Juma, my Zanzibar guide


I was met at the dock by another of Kennedy's employees or partners, Juma and his driver Malik. Very nice young men. Picked me up and whisked me away to the village of Kwenda where I was booked at Sun Set Bungalos. The whitest, softest sand I have ever seen. Unlike many other areas I have traveled recently remarkably clean! And the very best a hot shower!!!! What a glorious feeling!

I brought school work with me to work on as I had to teach on Monday. But on Saturday I gave myself permission to play for a little bit. While reading and writing in my journal a man approached me named Wiseman who runs a boat service for snorkeling, scuba diving and sight seeing. I told him if it could be short trip I would like to go snorkeling. So off I went with his partners, Mubarik and Ali and 4 other tourists. 2 tourists were from the UK and 2 from Germany. Visibility was iffy in some places but amazing in others. So 15 USD it was a good little adventure.







The restaurant on the beach was okay but I am now spoiled with how good our food is at CCS. My waiter's name was Karim and his supervisor was Dude (I kid you not!). Very nice and attentive. I am sorry to say the Mzungu (white people) were not so nice, almost mean. They were mostly European but that is not excuse to treat people like dirt just because of their ethnicity or employed status. Most of the wait staff would greet me with “Shikamoo” (a greating of respect for those older or more revered) because I was so different than the others they were serving. So I was honored that they greeted me in this fashion. The response for such a greeting is equally respectful: “Marahaba”.

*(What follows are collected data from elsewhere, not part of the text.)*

(* ===== verification/BinaryStoreRecover.v ===== *)
(** * Opening the document store

    What the saved maps and the segments together stand for ([snap_ok]): the maps are those of an
    earlier moment, and the records written since are the ends of the segments the maps know and
    the segments they do not know, in that order ([Plan]). Every operation keeps this, so a store
    that is killed at any moment is opened as it was ([open_spec]). *)
From Stdlib Require Import ZArith Lia String.
From stdpp Require Import base numbers list sorting gmap.
From S2P Require Import Prelude Types Utf8 BinaryStore BinaryStoreScan BinaryStoreCorrect BinaryStoreCompact.
Local Open Scope Z_scope.
Local Open Scope io_scope.

(** ** Numbers of segments *)

Definition seg_ids (segs : Segs) : list Z := sort_unstable (elements (dom segs)).
Lemma strictly_sorted l : StronglySorted Z.le l -> NoDup l -> StronglySorted Z.lt l.
Proof.
  induction 1 as [|x l Hs IH Hf]; intros Hn; constructor; apply NoDup_cons in Hn as [Hx Hn]; [by apply IH|].
  apply Forall_forall. intros y Hy. rewrite Forall_forall in Hf. specialize (Hf y Hy). assert (x <> y) by (by intros ->). lia.
Qed.
Lemma sorted_lt_ext l k : StronglySorted Z.lt l -> StronglySorted Z.lt k -> (forall x, x ∈ l <-> x ∈ k) -> l = k.
Proof.
  assert (Hnd : forall l, StronglySorted Z.lt l -> NoDup l).
  { induction 1 as [|x l0 Hs IH Hf]; constructor; [|done]. intros Hx. rewrite Forall_forall in Hf. specialize (Hf x Hx). lia. }
  intros Hl Hk He. apply (StronglySorted_unique_strong Z.lt); [intros; lia|done|done|]. by apply NoDup_Permutation; [apply Hnd|apply Hnd|].
Qed.
Lemma sorted_lt_filter (P : Z -> Prop) `{!forall x, Decision (P x)} l : StronglySorted Z.lt l -> StronglySorted Z.lt (filter P l).
Proof.
  induction 1 as [|x l Hs IH Hf]; [constructor|]. rewrite filter_cons. destruct (decide (P x)); [|done]. constructor; [done|].
  rewrite Forall_forall in *. intros y [_ Hy]%list_elem_of_filter. by apply Hf.
Qed.
Lemma seg_ids_sorted segs : StronglySorted Z.lt (seg_ids segs).
Proof. apply strictly_sorted; [apply sort_unstable_sorted|apply sort_nodup, NoDup_elements]. Qed.
Lemma elem_of_seg_ids segs id : id ∈ seg_ids segs <-> is_Some (segs !! id).
Proof. unfold seg_ids. by rewrite elem_of_sort_unstable, elem_of_elements, elem_of_dom. Qed.
Lemma list_ids_spec disk segs tails : represents disk segs tails -> list_segment_ids disk = seg_ids segs.
Proof.
  intros Hr. apply sorted_lt_ext; [|apply seg_ids_sorted|].
  - apply strictly_sorted; [apply sort_unstable_sorted|apply sort_nodup, NoDup_elements].
  - intros x. rewrite elem_of_seg_ids. by apply (segment_ids_spec disk segs tails).
Qed.
Lemma max_ids ids : (forall id, id ∈ ids -> 0 <= id) -> forall id, id ∈ ids -> id <= fold_right Z.max 0 ids.
Proof. intros _ id Hid. induction Hid; cbn; lia. Qed.
Lemma sorted_last l (x : Z) : StronglySorted Z.lt l -> last l = Some x -> forall y, y ∈ l -> y <= x.
Proof.
  intros Hs (k & ->)%last_Some y [Hy|Hy%list_elem_of_singleton]%elem_of_app; [|lia].
  apply StronglySorted_app in Hs as (Hlt & _ & _). specialize (Hlt y x Hy (list_elem_of_here x [])). lia.
Qed.

Lemma filter_in_ext {A} (P Q : A -> Prop) `{!forall x, Decision (P x), !forall x, Decision (Q x)} (l : list A) :
  (forall x, x ∈ l -> P x <-> Q x) -> filter P l = filter Q l.
Proof.
  induction l as [|x l IH]; intros Hx; [done|]. rewrite !filter_cons. specialize (IH (fun y Hy => Hx y (list_elem_of_further _ _ _ Hy))).
  specialize (Hx x (list_elem_of_here _ _)). destruct (decide (P x)), (decide (Q x)); try tauto. by rewrite IH.
Qed.

Lemma filter_everything {A} (P : A -> Prop) `{!forall x, Decision (P x)} (l : list A) : (forall x, x ∈ l -> P x) -> filter P l = l.
Proof.
  induction l as [|x l IH]; intros Hx; [done|]. rewrite filter_cons, decide_True by (apply Hx; left). f_equal. apply IH. intros y Hy. apply Hx. by right.
Qed.

(** ** Snapshots *)

Definition abs_plan (plan : Plan) (A : Docs) : Docs := fold_left (fun A it => abs_steps it.2 A) plan A.
Lemma abs_rel_plan segs plan L A :
  segs_ok segs -> Forall (item_ok segs) plan -> abs_rel segs L A -> abs_rel segs (replay_plan plan L) (abs_plan plan A).
Proof.
  intros Hok Hp. revert L A. induction Hp as [|[[id from] l2] plan (c & l1 & Hs & Hfrom) Hp IH]; intros L A Ha; [done|].
  cbn [replay_plan abs_plan fold_left fst snd] in *. apply IH.
  assert (item_pos from = 8 + zlen (encs l1)) as -> by (destruct Hfrom as [->|[-> ->]]; done).
  apply (abs_rel_steps _ _ _ _ c l1 l2 []); [done|by rewrite app_nil_r|done].
Qed.

(** The items of a plan whose records are not all before a later one's. *)
Record snap_ok (segs : Segs) (saved : MapsFile) (pt pu : Plan) (A : Docs) : Prop := {
  sn_items : Forall (item_ok segs) (pt ++ pu);
  sn_known : pt.*1 = (fun t => (t.1, Some t.2)) <$> filter (fun t => is_Some (segs !! t.1)) (mf_segment_ends saved);
  sn_unknown : pu.*1 = (fun id => (id, None)) <$> filter (fun id => id ∉ (mf_segment_ends saved).*1) (seg_ids segs);
  sn_compacted : forall id rs, segs !! id = Some (true, rs) -> id ∈ (mf_segment_ends saved).*1;
  sn_keys : NoDup (mf_entries saved).*1;
  sn_base : exists A0, abs_rel segs (list_to_map (mf_entries saved)) A0 /\ A = abs_plan (pt ++ pu) A0;
  sn_sorted : StronglySorted Z.lt (mf_segment_ends saved).*1;
  sn_order : forall k id, k ∈ (mf_segment_ends saved).*1 -> is_Some (segs !! id) -> id ∉ (mf_segment_ends saved).*1 -> k < id;
  sn_max : forall k, k ∈ (mf_segment_ends saved).*1 -> exists id, is_Some (segs !! id) /\ k <= id
}.
(** The current segment is the last one with records. *)
Definition current_last (plan : Plan) (current : Z) : Prop :=
  exists pre from rs post, plan = pre ++ (current, from, rs) :: post /\ Forall (fun it => it.2 = []) post.

(** ** Loading *)

Lemma check_ends_spec disk segs orphans tails in_use pt ends :
  represents disk (segs ∪ orphans) tails -> segs_ok segs -> Forall (item_ok segs) pt -> (forall t, t ∈ ends -> orphans !! t.1 = None) ->
  pt.*1 = (fun t => (t.1, Some t.2)) <$> filter (fun t => is_Some (segs !! t.1)) ends ->
  (forall id, id ∈ in_use -> is_Some (segs !! id)) ->
  check_ends disk in_use ends = Some (filter (fun t => is_Some (segs !! t.1)) ends).
Proof.
  intros Hr Hok. revert pt. induction ends as [|[id end_] ends IH]; intros pt Hpt Ho Ek Hu; [done|]. cbn [check_ends]. rewrite filter_cons in Ek |- *. cbn [fst] in *.
  assert (Ho' : forall t, t ∈ ends -> orphans !! t.1 = None) by (intros t Ht; apply Ho; by right). specialize (Ho (id, end_) (list_elem_of_here _ _)). cbn in Ho.
  rewrite (rp_files _ _ _ Hr), lookup_union_l by done. destruct (segs !! id) as [s|] eqn:Es; cbn [fmap option_fmap option_map].
  - destruct (decide (is_Some (Some s))) as [_|Hn]; [|by destruct Hn]. destruct pt as [|[[i f] l2] pt]; [done|]. cbn [fmap list_fmap] in Ek. injection Ek as -> -> Ek.
    apply Forall_cons in Hpt as [(c & l1 & Hs & Hf) Hpt]. cbn [fst snd] in *. rewrite Es in Hs. injection Hs as ->.
    destruct Hf as [[= ->]|[? _]]; [|done]. rewrite length_app. pose proof (seg_bytes_len c (l1 ++ l2)) as Hlen. rewrite encs_app, length_app in Hlen.
    destruct (Z.leb_spec (8 + zlen (encs l1)) (Z.of_nat (length (seg_bytes (c, l1 ++ l2)) + length (tails id)))); [|lia]. by rewrite (IH pt).
  - destruct (decide (is_Some None)) as [[? ?]|_]; [done|]. rewrite bool_decide_eq_false_2; [by apply (IH pt)|]. intros [? ?]%Hu. congruence.
Qed.
Lemma load_entries entries s :
  NoDup entries.*1 -> bs_locations s = ∅ -> exists s', fold_left load_entry entries s = s' /\ bs_locations s' = list_to_map entries /\ same_segments s s' /\
    bs_docs s' = bs_docs s /\ bs_highest_id s <= bs_highest_id s'.
Proof.
  intros Hnd Hs. cut (forall (L : gmap str DocLocation), (forall e, e ∈ entries.*1 -> L !! e = None) -> bs_locations s = L ->
    exists s', fold_left load_entry entries s = s' /\ bs_locations s' = list_to_map entries ∪ L /\ same_segments s s' /\ bs_docs s' = bs_docs s /\ bs_highest_id s <= bs_highest_id s').
  { intros H. destruct (H ∅) as (s' & ? & E & ?); [by intros; apply lookup_empty|done|]. exists s'. rewrite map_union_empty in E. done. }
  clear Hs. revert s. induction entries as [|[e l] entries IH]; intros s L HL Hs.
  { exists s. rewrite list_to_map_nil, map_empty_union. by split_and!. }
  cbn [fmap list_fmap] in Hnd. apply NoDup_cons in Hnd as [Hn Hnd]. cbn [fold_left].
  destruct (IH Hnd (load_entry s (e, l)) (<[e := l]> L)) as (s' & E & El & Hss & Hd & Hh).
  { intros x Hx. rewrite lookup_insert_ne; [apply HL; by right|]. by intros ->. }
  { cbn. by rewrite Hs. }
  exists s'. split; [done|]. split; [|split; [done|split; [done|]]].
  - rewrite El, list_to_map_cons. rewrite <-insert_union_r by (by apply not_elem_of_list_to_map_1). by rewrite insert_union_l.
  - cbn in Hh. lia.
Qed.
Lemma scan_unknown_spec known ids : forall disk segs orphans tails s versions pu,
  segs_ok segs -> segs_ok orphans -> represents disk (segs ∪ orphans) tails -> orphans ##ₘ segs -> NoDup ids ->
  (forall id, id ∈ ids -> is_Some (segs !! id) \/ is_Some (orphans !! id)) ->
  (forall id s, orphans !! id = Some s -> s.1 = true /\ id ∈ ids /\ id ∉ known) -> (forall id rs, segs !! id = Some (true, rs) -> id ∈ known) ->
  Forall (item_ok segs) pu -> pu.*1 = (fun id => (id, None)) <$> filter (fun id => id ∉ known) (filter (fun id => is_Some (segs !! id)) ids) ->
  exists disk' s', scan_unknown disk s known ids versions = Ok (disk', s') /\ represents disk' segs (clean_all tails pu.*1.*1) /\
    dk_tmp disk' = dk_tmp disk /\ dk_maps disk' = dk_maps disk /\ scanned s s' (replay_plan pu (bs_locations s)).
Proof.
  induction ids as [|id ids IH]; intros disk segs orphans tails s versions pu Hok Hoo Hr Hd Hnd Hids Ho Hc Hp Eu.
  - cbn in Eu. apply fmap_nil_inv in Eu as ->. exists disk, s. split; [done|]. split; [|split; [done|split; [done|by split_and!; [|reflexivity|reflexivity|lia]]]].
    assert (orphans = ∅) as ->. { apply map_empty. intros i. destruct (orphans !! i) as [o|] eqn:E; [|done]. apply Ho in E as (_ & E & _). by apply elem_of_nil in E. }
    rewrite map_union_empty in Hr. eapply represents_ext; [|exact Hr]. intros i. unfold clean_all. rewrite decide_False; [done|]. apply not_elem_of_nil.
  - apply NoDup_cons in Hnd as [Hn Hnd]. cbn [scan_unknown]. rewrite filter_cons in Eu.
    assert (Hids' : forall i, i ∈ ids -> is_Some (segs !! i) \/ is_Some (orphans !! i)) by (intros i Hi; apply Hids; by right).
    assert (Hsegs : is_Some (segs !! id) -> forall i s, orphans !! i = Some s -> s.1 = true /\ i ∈ ids /\ i ∉ known).
    { intros [x Hx] i o Hi. destruct (Ho i o Hi) as (? & [->|?]%elem_of_cons & ?); [|done]. by rewrite (map_disjoint_Some_l _ _ _ _ Hd Hi) in Hx. }
    destruct (bool_decide_reflect (id ∈ known)) as [Hk|Hk].
    { destruct (Hids id (list_elem_of_here _ _)) as [His|[o Hio]]; [|by destruct (Ho _ _ Hio) as (_ & _ & ?)].
      rewrite decide_True in Eu by done. rewrite filter_cons, decide_False in Eu by tauto.
      eapply (IH disk segs orphans); try done. by apply Hsegs. }
    destruct (segs !! id) as [[c rs]|] eqn:Es.
    + rewrite decide_True in Eu by eauto. rewrite filter_cons, decide_True in Eu by done.
      assert (Hu : (segs ∪ orphans) !! id = Some (c, rs)) by (by apply lookup_union_Some_l). rewrite (segment_magic_spec _ _ _ _ _ _ Hr Hu). cbn [io_bind].
      destruct (magic_compacted c) as [_ ->]. destruct c; [by apply Hc in Es|]. destruct pu as [|[[i f] l2] pu]; [done|]. cbn [fmap list_fmap] in Eu. injection Eu as -> -> Eu.
      apply Forall_cons in Hp as [(c & l1 & Hs & Hf) Hp]. cbn [fst snd] in *. destruct Hf as [?|[_ ->]]; [done|]. rewrite Es in Hs. injection Hs as <- ->.
      assert (Hok' : segs_ok (segs ∪ orphans)) by (by apply map_Forall_union_2).
      destruct (scan_segment_spec disk (segs ∪ orphans) tails s id false [] l2 None versions Hok' Hr Hu) as (d1 & s1 & v1 & E1 & Hr1 & Ht1 & Hm1 & Hs1); [by right|].
      rewrite E1. cbn [io_bind]. destruct (IH d1 segs orphans (clean tails id) s1 v1 pu) as (d2 & s2 & E2 & Hr2 & Ht2 & Hm2 & Hs2); try done; [by apply Hsegs; eauto|].
      exists d2, s2. split; [done|]. split; [|split; [congruence|split; [congruence|]]].
      * eapply represents_ext; [|exact Hr2]. intros i. unfold clean_all, clean. cbn [fmap list_fmap fst].
        destruct (decide (i ∈ pu.*1.*1)) as [Hin|Hin], (decide (i ∈ id :: pu.*1.*1)) as [Hin'|Hin'], (decide (i = id)) as [Hi|Hi]; try done;
          rewrite elem_of_cons in Hin'; tauto.
      * eapply scanned_trans; [exact Hs1|]. destruct Hs1 as [El _]. rewrite El in Hs2. exact Hs2.
    + rewrite decide_False in Eu by (by intros [? ?]). destruct (Hids id (list_elem_of_here _ _)) as [[? ?]|[[c rs] Hio]]; [congruence|].
      destruct (Ho _ _ Hio) as (Ec & _ & _). cbn in Ec. subst c. assert (Hu : (segs ∪ orphans) !! id = Some (true, rs)) by (by apply lookup_union_Some_r).
      rewrite (segment_magic_spec _ _ _ _ _ _ Hr Hu). cbn [io_bind]. destruct (magic_compacted true) as [_ ->].
      destruct (IH (remove_segment disk id) segs (delete id orphans) tails s versions pu) as (d2 & s2 & E2 & Hr2 & Ht2 & Hm2 & Hs2); try done.
      * by apply map_Forall_delete.
      * destruct Hr as [H1 H2 H3]. split; [|done|].
        -- intros i. cbn [remove_segment dk_segments]. destruct (decide (i = id)) as [->|Hne].
           ++ rewrite lookup_delete_eq. rewrite lookup_union_r by done. by rewrite lookup_delete_eq.
           ++ rewrite lookup_delete_ne by done. rewrite H1. f_equal. rewrite !lookup_union. by rewrite lookup_delete_ne.
        -- intros i c l Hi. apply (H3 i c l). rewrite !lookup_union in *. destruct (decide (i = id)) as [->|Hne]; [by rewrite lookup_delete_eq, Es in Hi|].
           by rewrite lookup_delete_ne in Hi.
      * by apply map_disjoint_delete_l.
      * intros i Hi. destruct (Hids' i Hi) as [?|?]; [by left|]. right. rewrite lookup_delete_ne; [done|]. by intros ->.
      * intros i o [Hne Hi]%lookup_delete_Some. destruct (Ho i o Hi) as (? & [->|?]%elem_of_cons & ?); done.
      * exists d2, s2. done.
Qed.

On Sunday morning before my departure Juma and Malik picked me up from Sun Set and took me to the Spice Farm for one of the famous Spice Farm Tour. Our farmer's name was Abeid, his sister who cooked my lunch was Majuma. The tour was great and learned so much! I bought fresh spices for some of my friends who cook. The food they made fresh for me while I was on the tour was fantastic. Unfortunately, my guide and the farmer were Muslim and could not eat with me, as it was the middle of Ramadan when they fast during the day. But the food was fantastic none the less.


Spice Farmer Mr. Abeid

The chicken eat a lot of the fruits on the farm. Mr Abeid called them fruit chickens. When the chickens are cooked up they taste more like the fruit they have eaten than grain or even like chicken. Kind of an odd but true.












After the spice farm tour, we had a quick tour of Stone Towne where the slave trade was centered back in the day. It was a race to get me to the dock in time for my ferry. The ferry's leave early during Ramadan in order have everyone where they are supposed to be once the sun goes down and they can break their fast. I made the boat. Kennedy was there and waiting for me. He tried to find an ATM with money for me so I could send a tip back to Juma and Malik but no machines had money on a Sunday. Oh well...













I will have to add pictures later, I am out of internet time. Badaaye (See you later!)